## What is expected:
Among the records below, find the line that has "then update_addresses peer"; from there, give the lines again exactly, and stop after the line that has "p :: peers' =>".

## Provided records:

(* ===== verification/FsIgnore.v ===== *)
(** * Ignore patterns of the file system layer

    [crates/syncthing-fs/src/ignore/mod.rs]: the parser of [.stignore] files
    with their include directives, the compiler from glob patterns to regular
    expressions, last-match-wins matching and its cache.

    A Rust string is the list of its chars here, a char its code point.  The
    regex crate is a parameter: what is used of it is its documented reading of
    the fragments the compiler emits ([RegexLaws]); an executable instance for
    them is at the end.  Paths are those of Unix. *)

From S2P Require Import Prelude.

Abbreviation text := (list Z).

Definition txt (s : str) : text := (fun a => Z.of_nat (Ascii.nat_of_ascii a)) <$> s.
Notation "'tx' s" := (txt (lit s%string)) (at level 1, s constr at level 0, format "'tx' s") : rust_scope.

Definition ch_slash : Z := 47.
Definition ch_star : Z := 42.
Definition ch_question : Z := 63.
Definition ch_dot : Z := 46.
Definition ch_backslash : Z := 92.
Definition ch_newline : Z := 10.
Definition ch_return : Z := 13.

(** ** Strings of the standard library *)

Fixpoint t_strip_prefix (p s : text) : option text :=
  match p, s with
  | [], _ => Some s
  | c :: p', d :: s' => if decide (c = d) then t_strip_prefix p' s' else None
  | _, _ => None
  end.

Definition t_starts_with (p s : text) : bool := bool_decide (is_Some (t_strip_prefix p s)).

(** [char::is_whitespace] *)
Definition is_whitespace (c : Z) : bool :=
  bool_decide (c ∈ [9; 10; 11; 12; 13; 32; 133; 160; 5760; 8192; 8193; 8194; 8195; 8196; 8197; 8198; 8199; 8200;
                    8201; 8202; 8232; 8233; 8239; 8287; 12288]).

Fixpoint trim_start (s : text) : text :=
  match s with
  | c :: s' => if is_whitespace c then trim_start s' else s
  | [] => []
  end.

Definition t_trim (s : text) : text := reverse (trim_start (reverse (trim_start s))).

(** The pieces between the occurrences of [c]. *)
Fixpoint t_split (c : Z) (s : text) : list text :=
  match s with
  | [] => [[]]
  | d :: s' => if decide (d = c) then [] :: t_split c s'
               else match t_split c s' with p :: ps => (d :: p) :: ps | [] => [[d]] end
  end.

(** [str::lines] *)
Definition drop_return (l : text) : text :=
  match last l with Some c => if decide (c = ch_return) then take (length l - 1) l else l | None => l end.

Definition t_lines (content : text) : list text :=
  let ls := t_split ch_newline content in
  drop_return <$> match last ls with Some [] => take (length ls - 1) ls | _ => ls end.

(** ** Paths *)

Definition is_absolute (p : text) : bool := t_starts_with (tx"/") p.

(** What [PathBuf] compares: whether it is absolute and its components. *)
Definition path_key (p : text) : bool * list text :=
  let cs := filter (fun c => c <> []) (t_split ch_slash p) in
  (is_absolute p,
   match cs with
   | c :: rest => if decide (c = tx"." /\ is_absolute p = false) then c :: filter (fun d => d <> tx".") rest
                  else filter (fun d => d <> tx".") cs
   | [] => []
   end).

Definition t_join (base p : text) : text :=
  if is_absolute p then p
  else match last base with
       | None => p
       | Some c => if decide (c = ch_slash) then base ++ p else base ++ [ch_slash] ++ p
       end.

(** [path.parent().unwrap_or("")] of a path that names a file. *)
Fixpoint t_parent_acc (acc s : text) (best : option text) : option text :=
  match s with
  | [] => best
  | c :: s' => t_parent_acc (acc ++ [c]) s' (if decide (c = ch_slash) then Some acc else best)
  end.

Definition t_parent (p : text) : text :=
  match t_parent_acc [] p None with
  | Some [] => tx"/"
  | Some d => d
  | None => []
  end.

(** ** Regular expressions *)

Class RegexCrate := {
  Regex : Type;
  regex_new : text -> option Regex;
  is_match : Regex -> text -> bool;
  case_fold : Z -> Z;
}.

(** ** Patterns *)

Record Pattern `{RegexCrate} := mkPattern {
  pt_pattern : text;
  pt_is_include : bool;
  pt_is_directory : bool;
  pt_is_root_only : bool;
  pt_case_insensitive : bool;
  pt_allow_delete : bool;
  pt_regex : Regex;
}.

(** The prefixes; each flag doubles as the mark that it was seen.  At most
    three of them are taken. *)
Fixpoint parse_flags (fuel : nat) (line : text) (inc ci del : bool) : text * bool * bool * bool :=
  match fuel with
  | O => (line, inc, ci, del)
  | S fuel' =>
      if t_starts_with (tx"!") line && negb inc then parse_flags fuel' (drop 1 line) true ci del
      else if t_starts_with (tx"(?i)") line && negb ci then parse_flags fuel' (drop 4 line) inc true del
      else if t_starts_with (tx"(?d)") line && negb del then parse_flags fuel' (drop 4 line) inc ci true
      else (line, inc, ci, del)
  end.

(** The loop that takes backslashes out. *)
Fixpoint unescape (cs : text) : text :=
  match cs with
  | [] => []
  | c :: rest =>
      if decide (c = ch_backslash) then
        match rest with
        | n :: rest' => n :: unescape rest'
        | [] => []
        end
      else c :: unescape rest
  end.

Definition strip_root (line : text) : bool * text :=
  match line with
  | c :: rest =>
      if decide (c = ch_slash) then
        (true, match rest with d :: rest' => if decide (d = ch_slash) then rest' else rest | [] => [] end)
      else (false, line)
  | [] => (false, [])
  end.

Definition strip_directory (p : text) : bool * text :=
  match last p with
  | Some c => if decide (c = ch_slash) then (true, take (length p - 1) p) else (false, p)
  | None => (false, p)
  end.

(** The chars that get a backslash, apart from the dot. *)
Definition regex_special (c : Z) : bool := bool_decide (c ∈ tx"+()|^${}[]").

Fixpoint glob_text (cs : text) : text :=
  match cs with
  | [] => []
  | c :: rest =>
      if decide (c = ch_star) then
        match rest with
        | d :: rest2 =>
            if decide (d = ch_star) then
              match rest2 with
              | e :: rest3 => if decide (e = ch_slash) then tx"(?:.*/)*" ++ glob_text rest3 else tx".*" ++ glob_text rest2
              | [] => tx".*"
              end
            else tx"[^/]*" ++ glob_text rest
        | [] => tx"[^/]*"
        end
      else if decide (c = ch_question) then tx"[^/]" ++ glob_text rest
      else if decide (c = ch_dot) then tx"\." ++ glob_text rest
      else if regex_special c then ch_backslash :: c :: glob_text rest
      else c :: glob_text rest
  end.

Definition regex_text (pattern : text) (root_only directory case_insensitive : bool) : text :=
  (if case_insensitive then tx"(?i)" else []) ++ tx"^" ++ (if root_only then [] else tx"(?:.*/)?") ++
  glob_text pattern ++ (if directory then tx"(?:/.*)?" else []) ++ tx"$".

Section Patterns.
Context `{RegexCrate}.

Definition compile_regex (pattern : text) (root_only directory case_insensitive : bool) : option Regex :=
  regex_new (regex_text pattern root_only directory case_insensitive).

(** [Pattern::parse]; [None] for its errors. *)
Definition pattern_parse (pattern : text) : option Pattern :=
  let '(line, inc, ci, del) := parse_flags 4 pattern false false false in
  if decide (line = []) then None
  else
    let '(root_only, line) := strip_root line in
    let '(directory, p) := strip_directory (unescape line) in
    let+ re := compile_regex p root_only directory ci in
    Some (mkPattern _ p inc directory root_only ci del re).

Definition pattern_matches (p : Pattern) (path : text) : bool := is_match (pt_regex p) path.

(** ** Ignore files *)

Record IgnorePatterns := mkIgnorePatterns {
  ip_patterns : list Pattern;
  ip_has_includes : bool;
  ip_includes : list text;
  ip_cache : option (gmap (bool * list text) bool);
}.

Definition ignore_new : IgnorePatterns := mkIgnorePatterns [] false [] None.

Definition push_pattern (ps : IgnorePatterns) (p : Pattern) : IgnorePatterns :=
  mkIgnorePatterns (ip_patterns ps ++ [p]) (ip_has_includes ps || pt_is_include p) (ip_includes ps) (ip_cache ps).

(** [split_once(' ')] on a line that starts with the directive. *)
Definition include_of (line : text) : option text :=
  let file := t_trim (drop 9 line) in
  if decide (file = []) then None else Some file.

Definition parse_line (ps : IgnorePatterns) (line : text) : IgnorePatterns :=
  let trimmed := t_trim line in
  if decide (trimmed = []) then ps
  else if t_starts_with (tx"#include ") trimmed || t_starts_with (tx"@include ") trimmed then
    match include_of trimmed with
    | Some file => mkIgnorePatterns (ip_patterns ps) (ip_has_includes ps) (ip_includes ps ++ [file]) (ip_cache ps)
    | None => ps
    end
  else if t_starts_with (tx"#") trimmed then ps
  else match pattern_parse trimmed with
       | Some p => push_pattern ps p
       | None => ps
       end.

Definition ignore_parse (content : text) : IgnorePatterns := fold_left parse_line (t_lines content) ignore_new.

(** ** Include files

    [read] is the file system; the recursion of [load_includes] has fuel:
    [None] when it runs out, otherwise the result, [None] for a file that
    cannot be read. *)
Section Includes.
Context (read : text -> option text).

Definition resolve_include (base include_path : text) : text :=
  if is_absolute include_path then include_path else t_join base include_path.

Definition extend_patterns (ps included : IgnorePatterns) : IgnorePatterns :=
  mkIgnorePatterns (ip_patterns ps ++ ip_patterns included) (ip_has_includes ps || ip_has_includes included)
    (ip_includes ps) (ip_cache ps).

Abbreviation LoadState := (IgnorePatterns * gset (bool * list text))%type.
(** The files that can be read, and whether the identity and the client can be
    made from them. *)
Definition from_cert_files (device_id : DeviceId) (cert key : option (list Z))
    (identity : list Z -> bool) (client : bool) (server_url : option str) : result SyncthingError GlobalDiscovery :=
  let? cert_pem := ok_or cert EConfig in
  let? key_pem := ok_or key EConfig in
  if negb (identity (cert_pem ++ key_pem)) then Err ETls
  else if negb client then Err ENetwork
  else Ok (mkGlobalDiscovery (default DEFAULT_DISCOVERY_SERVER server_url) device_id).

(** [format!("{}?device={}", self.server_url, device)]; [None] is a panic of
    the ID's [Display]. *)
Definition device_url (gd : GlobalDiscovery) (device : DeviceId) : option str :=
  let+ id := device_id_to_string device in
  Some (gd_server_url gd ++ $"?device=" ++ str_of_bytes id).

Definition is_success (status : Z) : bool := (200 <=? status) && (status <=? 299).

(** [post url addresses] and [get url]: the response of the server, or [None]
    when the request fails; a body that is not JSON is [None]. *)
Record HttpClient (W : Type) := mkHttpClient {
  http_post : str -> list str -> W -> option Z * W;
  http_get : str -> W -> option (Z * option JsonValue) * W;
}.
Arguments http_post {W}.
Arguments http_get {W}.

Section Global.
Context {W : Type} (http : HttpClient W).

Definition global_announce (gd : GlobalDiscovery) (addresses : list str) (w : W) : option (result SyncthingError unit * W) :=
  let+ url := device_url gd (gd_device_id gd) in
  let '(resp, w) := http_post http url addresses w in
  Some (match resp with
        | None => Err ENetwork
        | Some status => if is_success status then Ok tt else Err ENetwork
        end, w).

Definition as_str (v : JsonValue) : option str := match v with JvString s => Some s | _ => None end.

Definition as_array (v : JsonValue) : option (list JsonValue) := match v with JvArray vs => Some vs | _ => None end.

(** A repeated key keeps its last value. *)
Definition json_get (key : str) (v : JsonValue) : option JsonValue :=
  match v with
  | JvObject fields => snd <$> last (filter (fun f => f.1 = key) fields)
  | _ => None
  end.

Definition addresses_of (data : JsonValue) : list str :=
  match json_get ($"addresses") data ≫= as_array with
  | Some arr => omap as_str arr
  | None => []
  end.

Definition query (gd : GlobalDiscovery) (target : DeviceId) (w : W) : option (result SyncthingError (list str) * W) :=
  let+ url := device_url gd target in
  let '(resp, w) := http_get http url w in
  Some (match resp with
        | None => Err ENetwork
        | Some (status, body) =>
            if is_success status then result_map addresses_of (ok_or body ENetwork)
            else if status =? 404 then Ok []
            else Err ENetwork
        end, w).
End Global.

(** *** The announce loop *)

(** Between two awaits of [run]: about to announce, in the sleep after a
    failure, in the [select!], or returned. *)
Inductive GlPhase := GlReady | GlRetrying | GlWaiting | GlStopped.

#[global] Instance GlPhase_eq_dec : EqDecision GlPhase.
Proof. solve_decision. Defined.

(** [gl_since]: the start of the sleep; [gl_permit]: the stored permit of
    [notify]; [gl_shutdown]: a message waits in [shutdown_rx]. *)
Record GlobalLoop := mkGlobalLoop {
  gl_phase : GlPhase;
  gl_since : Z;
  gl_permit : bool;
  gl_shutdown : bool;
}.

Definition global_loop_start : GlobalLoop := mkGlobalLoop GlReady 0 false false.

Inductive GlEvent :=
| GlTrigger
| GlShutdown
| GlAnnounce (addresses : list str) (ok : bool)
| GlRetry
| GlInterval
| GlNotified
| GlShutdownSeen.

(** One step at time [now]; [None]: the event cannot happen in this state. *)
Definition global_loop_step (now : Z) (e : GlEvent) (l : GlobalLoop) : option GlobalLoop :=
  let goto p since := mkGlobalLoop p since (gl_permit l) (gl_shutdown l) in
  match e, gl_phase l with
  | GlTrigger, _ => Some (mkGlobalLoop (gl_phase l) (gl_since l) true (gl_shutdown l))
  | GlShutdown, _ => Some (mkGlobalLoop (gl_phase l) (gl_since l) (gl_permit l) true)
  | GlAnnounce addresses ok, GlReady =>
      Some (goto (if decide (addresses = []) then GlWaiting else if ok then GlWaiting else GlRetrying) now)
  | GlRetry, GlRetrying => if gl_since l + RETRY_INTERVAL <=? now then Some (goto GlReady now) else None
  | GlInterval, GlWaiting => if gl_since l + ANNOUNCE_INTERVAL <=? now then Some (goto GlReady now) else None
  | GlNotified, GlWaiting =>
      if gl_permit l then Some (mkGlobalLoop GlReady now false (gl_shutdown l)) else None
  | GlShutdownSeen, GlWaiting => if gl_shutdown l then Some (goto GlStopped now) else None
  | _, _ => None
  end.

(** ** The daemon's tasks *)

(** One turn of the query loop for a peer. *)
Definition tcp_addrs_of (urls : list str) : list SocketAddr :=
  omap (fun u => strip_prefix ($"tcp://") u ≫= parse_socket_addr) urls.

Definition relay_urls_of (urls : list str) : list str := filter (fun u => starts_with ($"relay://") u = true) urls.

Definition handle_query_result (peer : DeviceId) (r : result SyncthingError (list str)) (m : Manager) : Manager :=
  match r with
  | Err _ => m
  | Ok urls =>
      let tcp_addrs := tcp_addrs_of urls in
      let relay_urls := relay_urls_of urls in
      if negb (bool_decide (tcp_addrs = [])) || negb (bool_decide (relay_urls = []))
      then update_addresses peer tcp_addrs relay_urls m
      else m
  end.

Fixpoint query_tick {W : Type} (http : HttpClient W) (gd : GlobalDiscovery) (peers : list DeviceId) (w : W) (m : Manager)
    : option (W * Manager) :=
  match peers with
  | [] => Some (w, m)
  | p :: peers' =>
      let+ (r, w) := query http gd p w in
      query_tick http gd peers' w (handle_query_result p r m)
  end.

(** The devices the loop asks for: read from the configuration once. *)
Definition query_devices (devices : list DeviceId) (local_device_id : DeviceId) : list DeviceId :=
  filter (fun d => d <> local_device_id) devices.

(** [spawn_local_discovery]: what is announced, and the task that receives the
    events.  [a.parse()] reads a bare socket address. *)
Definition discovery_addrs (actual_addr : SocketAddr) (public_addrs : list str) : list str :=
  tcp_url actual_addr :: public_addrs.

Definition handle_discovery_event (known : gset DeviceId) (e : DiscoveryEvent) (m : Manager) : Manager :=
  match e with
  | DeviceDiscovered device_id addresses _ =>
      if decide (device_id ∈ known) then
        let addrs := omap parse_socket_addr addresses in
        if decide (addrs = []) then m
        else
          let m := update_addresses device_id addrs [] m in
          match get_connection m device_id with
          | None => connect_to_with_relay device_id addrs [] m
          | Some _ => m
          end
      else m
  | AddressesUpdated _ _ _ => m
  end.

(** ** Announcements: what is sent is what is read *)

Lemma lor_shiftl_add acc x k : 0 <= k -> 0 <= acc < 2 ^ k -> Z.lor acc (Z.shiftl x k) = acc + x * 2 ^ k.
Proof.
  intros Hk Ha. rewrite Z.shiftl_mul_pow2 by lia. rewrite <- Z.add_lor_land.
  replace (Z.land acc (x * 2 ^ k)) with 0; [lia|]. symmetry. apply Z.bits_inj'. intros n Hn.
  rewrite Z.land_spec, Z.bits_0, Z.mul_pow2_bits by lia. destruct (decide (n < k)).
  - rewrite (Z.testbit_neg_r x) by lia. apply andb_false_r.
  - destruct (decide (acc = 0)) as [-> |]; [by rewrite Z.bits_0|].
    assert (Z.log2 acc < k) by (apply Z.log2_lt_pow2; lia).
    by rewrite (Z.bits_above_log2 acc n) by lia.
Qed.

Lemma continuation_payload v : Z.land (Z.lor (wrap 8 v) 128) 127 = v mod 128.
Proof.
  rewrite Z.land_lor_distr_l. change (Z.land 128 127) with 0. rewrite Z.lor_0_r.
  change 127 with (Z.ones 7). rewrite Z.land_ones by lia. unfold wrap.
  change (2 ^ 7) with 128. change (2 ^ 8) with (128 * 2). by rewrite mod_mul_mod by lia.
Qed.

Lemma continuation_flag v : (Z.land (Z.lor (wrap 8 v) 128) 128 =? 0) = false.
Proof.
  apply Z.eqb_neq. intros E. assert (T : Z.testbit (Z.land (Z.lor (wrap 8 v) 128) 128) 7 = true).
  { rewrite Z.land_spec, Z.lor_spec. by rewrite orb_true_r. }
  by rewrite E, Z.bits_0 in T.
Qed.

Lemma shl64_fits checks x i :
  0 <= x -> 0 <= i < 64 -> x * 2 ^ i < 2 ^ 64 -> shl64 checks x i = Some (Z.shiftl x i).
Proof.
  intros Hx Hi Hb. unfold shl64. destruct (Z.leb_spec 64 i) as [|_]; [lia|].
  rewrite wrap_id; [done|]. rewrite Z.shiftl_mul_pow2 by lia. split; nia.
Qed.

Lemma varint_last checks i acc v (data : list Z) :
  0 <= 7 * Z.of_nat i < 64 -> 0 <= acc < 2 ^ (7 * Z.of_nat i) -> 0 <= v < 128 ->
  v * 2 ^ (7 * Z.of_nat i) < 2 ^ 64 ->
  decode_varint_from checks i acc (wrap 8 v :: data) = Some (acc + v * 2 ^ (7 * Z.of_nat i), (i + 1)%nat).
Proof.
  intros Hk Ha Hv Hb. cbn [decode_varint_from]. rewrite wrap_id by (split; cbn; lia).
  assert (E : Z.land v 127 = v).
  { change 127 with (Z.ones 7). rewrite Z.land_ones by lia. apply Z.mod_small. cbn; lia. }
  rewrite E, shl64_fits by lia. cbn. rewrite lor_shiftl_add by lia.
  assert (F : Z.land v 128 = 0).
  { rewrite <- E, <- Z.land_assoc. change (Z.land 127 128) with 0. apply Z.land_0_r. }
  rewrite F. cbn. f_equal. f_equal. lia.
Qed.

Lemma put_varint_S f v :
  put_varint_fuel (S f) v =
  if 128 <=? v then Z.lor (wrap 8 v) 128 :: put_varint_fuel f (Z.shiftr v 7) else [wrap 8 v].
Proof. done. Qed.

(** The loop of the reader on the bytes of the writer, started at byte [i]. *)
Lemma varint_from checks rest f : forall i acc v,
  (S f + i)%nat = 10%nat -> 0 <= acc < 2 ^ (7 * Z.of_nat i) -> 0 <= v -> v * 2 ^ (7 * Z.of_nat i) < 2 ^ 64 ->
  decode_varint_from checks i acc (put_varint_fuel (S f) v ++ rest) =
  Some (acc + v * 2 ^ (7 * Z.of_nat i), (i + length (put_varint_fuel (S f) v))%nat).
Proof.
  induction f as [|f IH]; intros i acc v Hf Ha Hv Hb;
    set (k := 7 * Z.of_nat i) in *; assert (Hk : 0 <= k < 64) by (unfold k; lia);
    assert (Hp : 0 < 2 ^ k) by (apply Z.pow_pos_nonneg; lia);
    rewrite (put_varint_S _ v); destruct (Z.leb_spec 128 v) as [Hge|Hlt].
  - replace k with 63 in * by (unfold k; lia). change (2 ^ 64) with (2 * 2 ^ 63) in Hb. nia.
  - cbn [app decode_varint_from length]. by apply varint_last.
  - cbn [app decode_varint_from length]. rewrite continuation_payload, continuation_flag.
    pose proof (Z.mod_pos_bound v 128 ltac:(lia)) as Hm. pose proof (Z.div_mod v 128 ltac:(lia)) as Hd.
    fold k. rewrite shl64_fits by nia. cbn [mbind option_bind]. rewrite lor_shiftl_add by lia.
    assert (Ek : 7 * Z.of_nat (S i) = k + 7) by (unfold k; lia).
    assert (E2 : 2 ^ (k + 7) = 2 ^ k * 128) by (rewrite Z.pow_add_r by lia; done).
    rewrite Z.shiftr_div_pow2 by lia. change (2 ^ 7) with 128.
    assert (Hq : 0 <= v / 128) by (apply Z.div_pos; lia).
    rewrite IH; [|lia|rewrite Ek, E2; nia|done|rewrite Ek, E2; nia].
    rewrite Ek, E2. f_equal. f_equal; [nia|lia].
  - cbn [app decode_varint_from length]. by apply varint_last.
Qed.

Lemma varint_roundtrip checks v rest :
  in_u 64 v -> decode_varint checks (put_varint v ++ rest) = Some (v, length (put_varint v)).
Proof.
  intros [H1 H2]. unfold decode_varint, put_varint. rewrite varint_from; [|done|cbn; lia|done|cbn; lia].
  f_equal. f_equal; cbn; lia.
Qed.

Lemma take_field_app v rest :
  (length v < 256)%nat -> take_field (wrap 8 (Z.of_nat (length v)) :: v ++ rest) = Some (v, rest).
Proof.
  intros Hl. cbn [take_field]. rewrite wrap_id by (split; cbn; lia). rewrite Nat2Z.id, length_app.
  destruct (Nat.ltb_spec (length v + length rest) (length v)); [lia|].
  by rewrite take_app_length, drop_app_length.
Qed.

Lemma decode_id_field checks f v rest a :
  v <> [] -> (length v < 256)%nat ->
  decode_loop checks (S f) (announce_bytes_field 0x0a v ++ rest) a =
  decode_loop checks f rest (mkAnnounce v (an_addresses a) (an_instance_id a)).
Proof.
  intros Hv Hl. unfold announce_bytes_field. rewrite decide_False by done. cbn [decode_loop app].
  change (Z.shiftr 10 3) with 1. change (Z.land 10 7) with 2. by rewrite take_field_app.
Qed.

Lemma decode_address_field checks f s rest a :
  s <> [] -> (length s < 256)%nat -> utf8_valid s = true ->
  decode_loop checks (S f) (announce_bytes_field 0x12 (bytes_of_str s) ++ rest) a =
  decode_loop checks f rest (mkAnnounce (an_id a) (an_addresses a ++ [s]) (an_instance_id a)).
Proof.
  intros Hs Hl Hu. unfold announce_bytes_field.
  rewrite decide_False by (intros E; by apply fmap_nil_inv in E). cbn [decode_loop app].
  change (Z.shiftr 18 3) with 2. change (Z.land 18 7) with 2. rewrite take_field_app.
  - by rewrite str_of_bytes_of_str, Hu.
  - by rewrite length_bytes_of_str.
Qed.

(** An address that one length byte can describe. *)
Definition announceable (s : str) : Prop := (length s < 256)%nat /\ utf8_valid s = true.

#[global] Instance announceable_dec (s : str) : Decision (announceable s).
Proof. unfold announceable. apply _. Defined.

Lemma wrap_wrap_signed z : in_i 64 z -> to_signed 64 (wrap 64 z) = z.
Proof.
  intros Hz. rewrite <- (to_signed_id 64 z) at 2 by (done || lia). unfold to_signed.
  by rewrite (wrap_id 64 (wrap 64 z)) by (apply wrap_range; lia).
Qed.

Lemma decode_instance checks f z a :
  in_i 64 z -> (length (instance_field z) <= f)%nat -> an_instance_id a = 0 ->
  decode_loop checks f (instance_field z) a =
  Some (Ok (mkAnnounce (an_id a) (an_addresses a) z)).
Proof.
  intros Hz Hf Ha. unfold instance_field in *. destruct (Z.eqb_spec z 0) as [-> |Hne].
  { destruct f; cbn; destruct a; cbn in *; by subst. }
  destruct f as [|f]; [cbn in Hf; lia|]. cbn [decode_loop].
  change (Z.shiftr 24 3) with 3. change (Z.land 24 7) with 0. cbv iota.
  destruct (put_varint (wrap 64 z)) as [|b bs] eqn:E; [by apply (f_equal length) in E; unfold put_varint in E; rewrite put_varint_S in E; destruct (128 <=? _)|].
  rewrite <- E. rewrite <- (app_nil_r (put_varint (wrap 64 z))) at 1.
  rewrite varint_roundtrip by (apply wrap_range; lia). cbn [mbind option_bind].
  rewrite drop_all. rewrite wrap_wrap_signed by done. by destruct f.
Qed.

## Your solution:
      then update_addresses peer tcp_addrs relay_urls m
      else m
  end.

Fixpoint query_tick {W : Type} (http : HttpClient W) (gd : GlobalDiscovery) (peers : list DeviceId) (w : W) (m : Manager)
    : option (W * Manager) :=
  match peers with
  | [] => Some (w, m)
  | p :: peers' =>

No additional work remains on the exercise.